Complex feedback regulation of bile acid synthesis in the hamster: The role of newly synthesized cholesterol

Hepatic bile acid synthesis is regulated by recirculating bile acids, possibly by modulating the availability of newly synthesized and preformed cholesterol. Because data in the hamster on this mechanism are lacking, we fitted these animals with an extracorporeal bile duct and administered tritiated water intraperitoneally to label newly formed cholesterol. After interruption of the enterohepatic circulation, physiological and double‐physiological doses of conjugated cholate (25 or 50 μmol/100 g · h) or of unconjugated deoxycholate (6 or 12 μmol) were infused intraduodenally for 54 hours and compared with controls.
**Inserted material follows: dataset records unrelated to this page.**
(* ===== verification/Observability.v ===== *)
(** * Runtime metrics of the Message Gateway

    Models [crates/message-gateway/src/observability.rs] up to its runtime
    snapshot: the counters and latency samples behind [GatewayObservability] and
    every [record_*] method.  The other components emit an [ObsEvent] per call of
    such a method; [record] interprets it.  [RuntimeState]'s counter fields are
    the constructors of [Counter], its latency fields those of [LatencyField],
    all of them initially [Default::default()].  The snapshots read from the
    database ([operational_snapshot] and its helpers) are not modelled. *)

From stdpp Require Import sorting.
From S2P Require Import Prelude Str External.

Inductive PublishConfirmOutcome := Confirmed | Nack | Unroutable | ConfirmError.
Global Instance PublishConfirmOutcome_eq_dec : EqDecision PublishConfirmOutcome.
Proof. solve_decision. Defined.

(** A call of a [record_*] method.  [elapsed_ms] is [started.elapsed()] in
    milliseconds at the call. *)
Inductive ObsEvent :=
| RecordSession (accepted : bool)
| RecordDuplicatePublish
| RecordPublishConfirm (network_id : string) (scope : SwarmScope) (lane : PropagationLane)
    (expected_recipients : Z) (elapsed_ms : Z) (outcome : PublishConfirmOutcome)
| RecordBinding (elapsed_ms : Z) (success : bool)
| RecordMembershipUpdate (elapsed_ms : Z) (success : bool)
| RecordOldMembershipVersionRejection
| RecordBackpressure (global : bool)
| RecordPostgresFailClosed
| RecordTokenBucketAcquire (elapsed_ms : Z) (global : bool)
| RecordDeliveryPage (elapsed_ms : Z) (deliveries redeliveries : Z)
| RecordCommit (elapsed_ms : Z) (forwarded success : bool)
| RecordOwnerLostRequeue (count : Z)
| RecordDeadLetter (bytes : Z) (expired : bool).

Record LatencySamples := {
  ls_count : Z;
  ls_total_ms : Z;
  ls_max_ms : Z;
  ls_samples_ms : list Z;
}.

Definition latency_default : LatencySamples :=
  {| ls_count := 0; ls_total_ms := 0; ls_max_ms := 0; ls_samples_ms := [] |}.

Record LatencySnapshot := {
  lp_count : Z;
  lp_average_ms : Z;
  lp_max_ms : Z;
  lp_p50_ms : Z;
  lp_p95_ms : Z;
}.

(** [u64::try_from(elapsed.as_millis()).unwrap_or(u64::MAX)] *)
Definition elapsed_millis (elapsed_ms : Z) : Z := Z.min elapsed_ms u64_max.

Definition observe (s : LatencySamples) (elapsed_ms : Z) : LatencySamples :=
  let millis := elapsed_millis elapsed_ms in
  {| ls_count := sat_add (ls_count s) 1;
     ls_total_ms := sat_add (ls_total_ms s) millis;
     ls_max_ms := Z.max (ls_max_ms s) millis;
     ls_samples_ms :=
       (if decide (length (ls_samples_ms s) = 512) then tail (ls_samples_ms s)
        else ls_samples_ms s) ++ [millis] |}.

Definition percentile (samples : list Z) (pct : nat) : Z :=
  if decide (samples = []) then 0%Z
  else default 0%Z (samples !! ((length samples - 1) * pct / 100)).

Definition latency_snapshot (s : LatencySamples) : LatencySnapshot :=
  let samples := merge_sort Z.le (ls_samples_ms s) in
  {| lp_count := ls_count s;
     lp_average_ms := if (ls_count s =? 0)%Z then 0%Z else (ls_total_ms s / ls_count s)%Z;
     lp_max_ms := ls_max_ms s;
     lp_p50_ms := percentile samples 50;
     lp_p95_ms := percentile samples 95 |}.

Inductive Counter :=
| sessions_accepted | sessions_rejected | duplicate_publishes_suppressed
| publish_nacks | publish_unroutable | publish_errors
| binding_attempts | binding_failures
| membership_updates | membership_update_failures | old_membership_version_rejections
| global_backpressure | non_global_backpressure | postgres_fail_closed
| delivery_pages | recipient_deliveries | mailbox_deliveries_pulled | redeliveries
| local_commits | forwarded_commits | commit_forward_failures | owner_lost_requeues
| dead_letters | dead_letter_bytes | expired_dead_letters | delivery_limit_dead_letters.
Global Instance Counter_eq_dec : EqDecision Counter.
Proof. solve_decision. Defined.

Inductive LatencyField :=
| confirm_latency | delivery_page_latency | commit_latency | binding_latency
| membership_binding_latency | global_token_acquire_latency | non_global_token_acquire_latency.
Global Instance LatencyField_eq_dec : EqDecision LatencyField.
Proof. solve_decision. Defined.

Record FanoutRuntime := {
  fr_publishes : Z;
  fr_expected_recipients : Z;
  fr_recipient_deliveries : Z;
  fr_confirm_latency : LatencySamples;
}.

Definition fanout_default : FanoutRuntime :=
  {| fr_publishes := 0; fr_expected_recipients := 0; fr_recipient_deliveries := 0;
     fr_confirm_latency := latency_default |}.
De novo and preformed cholesterol directly secreted into bile or used for cholate and chenodeoxycholate synthesis were quantitated by high‐pressure liquid chromatography (HPLC)‐liquid scintillation. Directly after depletion of the bile acid pool (6‐9 hours) at nearly physiological conditions, chenodeoxycholate synthesis was significantly reduced by cholate and deoxycholate by up to 45% to 51%, whereas cholate formation decreased by ≈22% during deoxycholate. This short‐term effect was mainly mediated by reduced synthesis from preformed cholesterol. After long‐term bile depletion (30‐54 hours), bile acid synthesis returned to control levels during 25 μmol of cholate and of both deoxycholate doses. In contrast, only 50 μmol of cholate prevented derepression of bile acid synthesis. This long‐term effect was mainly attributed to a diminished formation from de novo cholesterol exceeding the reduced synthesis from preformed cholesterol. In summary, short‐ and long‐term regulation of bile acid synthesis in hamsters differs with respect to availabilities of preformed and de novo cholesterol.